The World Disasters Report also blames Hurricane Mitch, which it claims killed 21,000, on global warming. Less sensational accounts suggest that fewer than 10,000 died. Whatever the number, Mitch was a terrible storm, producing massive destruction and loss of life. It is important to keep in mind, nevertheless, that 1998 was far from an unusual year for hurricanes. Except for Mitch, it was a very quiet year. In fact, the number of intense hurricanes – those storms reaching a scale of 3, 4, or 5 – has actually gone down during the 1970s and the 1980s. Even taking into account Andrew (1992), which decimated Florida and Louisiana, killing 14 people, the four years between 1991 to 1994 were the quietest on record.

Focusing on global warming as a huge threat to mankind, the IFRC portrays a reputed danger to the "one-billion people [who] live in the world’s unplanned shantytowns in cities located above dangerous earthquake zones." Once more the relationship between earthquake zones and climate change escapes me. As noted above, however, the remedy for those poor souls who live in such conditions is more economic growth, the source of which is cheap and plentiful fossil fuels.

The IFRC publishes the World Disasters Report to raise funds. Whenever there is a major disaster somewhere, especially if it is well covered by the media, sympathetic donors flood the societies with funds. In the absence of a currently compelling catastrophe, the best strategy for relief organizations is to forecast major disasters that will be "super." The more calamitous the future, the more people are likely to give. This report performs that function well, using the specter of climate change to allege that the globe faces "super-disasters." The evidence for this position consists of reports on past disasters, many of which have nothing to do with climate.

Without doubt the Red Cross and Red Crescent are worthy organizations which do much good work. They rely almost solely on donations and it is, of course, desirable for these charities to raise money in order to be in a position to move quickly when the next disaster strikes. Of one thing they can be sure: there will be other major disasters, both manmade and natural. Thus it makes sense for those societies to employ whichever bandwagon, such as global warming, may bring them more gifts. Nevertheless, in the interests of honesty, they should not claim that the sky is falling, that is, that their statistics "provide more proof" of the role of global warming in causing catastrophes.

Many environmental organizations also rely on frightening numbers to energize their contributors, knowing that nothing attracts funds faster than disasters or prospective calamities. Whenever an organization that can gain by dire prospects makes dire predictions, however, people should hold onto their wallets. Charitable organizations, no matter how exemplary, must raise funds if they are to help the destitute and the victims of hurricanes, tornadoes, volcanoes or earthquakes. Their propaganda should evoke skepticism.

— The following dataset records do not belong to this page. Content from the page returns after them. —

Lemma full_disk_files (p : Path) :
  is_Some (dk_names full_disk !! p) → ∃ minute k, p = big_path minute ∧ parse_dump_filename (B minute) = Some k ∧
    k < system_time_to_minute_key swept_now - 1 ∧ file_at p full_disk = Some big_file.
Proof.
  intros [h Hh]. unfold full_disk in Hh. cbn [dk_names] in Hh.
  apply elem_of_list_to_map_2 in Hh. rewrite !elem_of_cons, elem_of_nil in Hh.
  destruct Hh as [[= -> ->]|[[= -> ->]|[]]].
  - exists "20260505T1320.pcap"%string, 29633120. split_and!; [done|vm_compute; reflexivity|vm_compute; reflexivity|reflexivity].
  - exists "20260505T1325.pcap"%string, 29633125. split_and!; [done|vm_compute; reflexivity|vm_compute; reflexivity|reflexivity].
Qed.

Lemma full_disk_dumps : only_old_dumps [B "d"] (system_time_to_minute_key swept_now - 1) full_disk.
Proof.
  intros p _ (minute & k & -> & Hk & Hlt & Hf)%full_disk_files. exists (mkCandidate (big_path minute) k 600000).
  split; [done|]. exists (B "eth0"), (B minute), big_file. by rewrite zlen_big_file.
Qed.

Lemma full_disk_usage (d' : Disk) :
  dk_names d' = dk_names full_disk → dk_data d' = dk_data full_disk → dir_usage [B "d"] d' = 1200000.
Proof.
  intros En Ed.
  assert (Hp : ∃ p q, paths_under [B "d"] full_disk = [p; q]) by (vm_compute; eauto).
  assert (Hu : paths_under [B "d"] d' = paths_under [B "d"] full_disk) by (unfold paths_under; by rewrite En).
  destruct Hp as (p & q & Hp). unfold dir_usage. rewrite Hu, Hp.
  assert (Hl : ∀ x, x ∈ paths_under [B "d"] full_disk → file_len d' x = 600000).
  { intros x [_ (minute & k & -> & _ & _ & Hf)%full_disk_files]%paths_under_elem.
    unfold file_len. rewrite (same_file_at _ _ _ En Ed), Hf. apply zlen_big_file. }
  rewrite Hp in Hl. unfold sum_of. cbn [foldr]. rewrite (Hl p (list_elem_of_here _ _)), (Hl q (list_elem_of_further _ _ _ (list_elem_of_here _ _))). lia.
Qed.

(** The oldest file goes, since both are more than the limit. *)
Lemma sweep_exact_witness :
  let '(r, d') := run_sweep [B "d"] full_cfg swept_now full_disk in
  dir_usage [B "d"] d' <= 1048576 ∧ 0 < sr_files_deleted r ∧ sr_errors r = 0.
Proof.
  pose proof (sweep_exact [B "d"] full_cfg swept_now full_disk) as H.
  destruct (run_sweep [B "d"] full_cfg swept_now full_disk) as [r d'].
  destruct H as (aged & del & keep & _ & _ & _ & _ & _ & _ & Hsize & -> & Hd & _ & Hn).
  - by apply Forall_nil.
  - exact full_disk_tree.
  - cbn. lia.
  - intros _. exact full_disk_dumps.
  - destruct (Hsize ltac:(cbn; lia)) as [Hcap _]. unfold full_cfg, MIB in Hcap. cbn [rc_max_size_mb] in Hcap.
    rewrite Z.min_l in Hcap by lia.
    split; [lia|]. split; [|done]. cbn [removed_report report_default sr_files_deleted].
    destruct (aged ++ del) as [|c l]; [|unfold zlen; cbn; lia]. exfalso.
    assert (En : dk_names d' = dk_names full_disk).
    { apply map_eq. intros q. rewrite Hn. by rewrite decide_False by apply not_elem_of_nil. }
    rewrite (full_disk_usage d' En Hd) in Hcap. lia.
Defined.

Example swept_by_age :
  let '(r, d') := run_sweep [B "d"] swept_cfg swept_now swept_disk in
  r = mkReport 1 3 0 ∧
  file_at [B "d"; B "eth0"; B "20250505T1330.pcap"] d' = None ∧ file_at [B "d"; B "eth0"; B "notes.txt"] d' = Some [x05].
Proof. vm_compute. split; [|split]; reflexivity. Qed.

(** ** Where the code departs from its comments *)

#[local] Existing Instance stored_encoder.
#[local] Existing Instance sample_hash.

(** The race protection goes by the wall clock, but a file's minute is its
    packets': when an old capture is replayed the sweep deletes the file that is
    being written, and what was and will be written to it is lost. *)
Example sweep_deletes_an_open_file :
  match run_dump [OpPacket 0 (sample_pkt "eth0" 1000000 1 [x01])] (sample_dumper NoCompression) (sample_disk []) with
  | Ret (p, d) =>
      let '(r, d1) := run_sweep [B "d"] swept_cfg swept_now d in
      match run_dump [OpPacket 0 (sample_pkt "eth0" 2000000 1 [x02])] p d1 with
      | Ret (p2, d2) =>
          r = mkReport 1 0 0 ∧ file_at [B "d"; B "eth0"; B "19700101T0000.pcap"] (drop_dumper p2 d2) = None ∧
          pd_metrics p2 CaptureDumpErrors = 0
      | _ => False
      end
  | _ => False
  end.
Proof. vm_compute. split; [|split]; reflexivity. Qed.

Aid after the fact will always be necessary, but the best way to mitigate disasters is to insure that the infrastructure to prevent catastrophes is securely in place. Rich countries enjoy good roads, well-built structures, redundant food supplies, power, and water, all of which create a safer environment. The Loma Prieta earthquake that struck northern California in 1989, for example, measured 6.9 or the Richter scale and caused 67 deaths. The year before a quake of the same size leveled Armenia, a very poor region of the world. Huge numbers lost their homes and 25,000 to 45,000 died.

All steps that lower economic growth or reduce incomes make people more vulnerable to the inevitable natural disasters that routinely strike parts of the globe. The Kyoto Protocol would lower incomes and reduce growth for every country attempting to meet its goals. Even those poor countries exempt from the protocol’s limits would suffer through the loss of exports, since the industrialized world, made less prosperous by reductions in energy use, would be able to buy much less from them. Thus the entire globe would be made poorer and more vulnerable to diseases, earthquakes, storms, and floods.

We must continually remind ourselves that richer is safer, richer is healthier, and richer is cleaner. Opposing steps that would lower people’s living standards constitutes the most humane policy possible.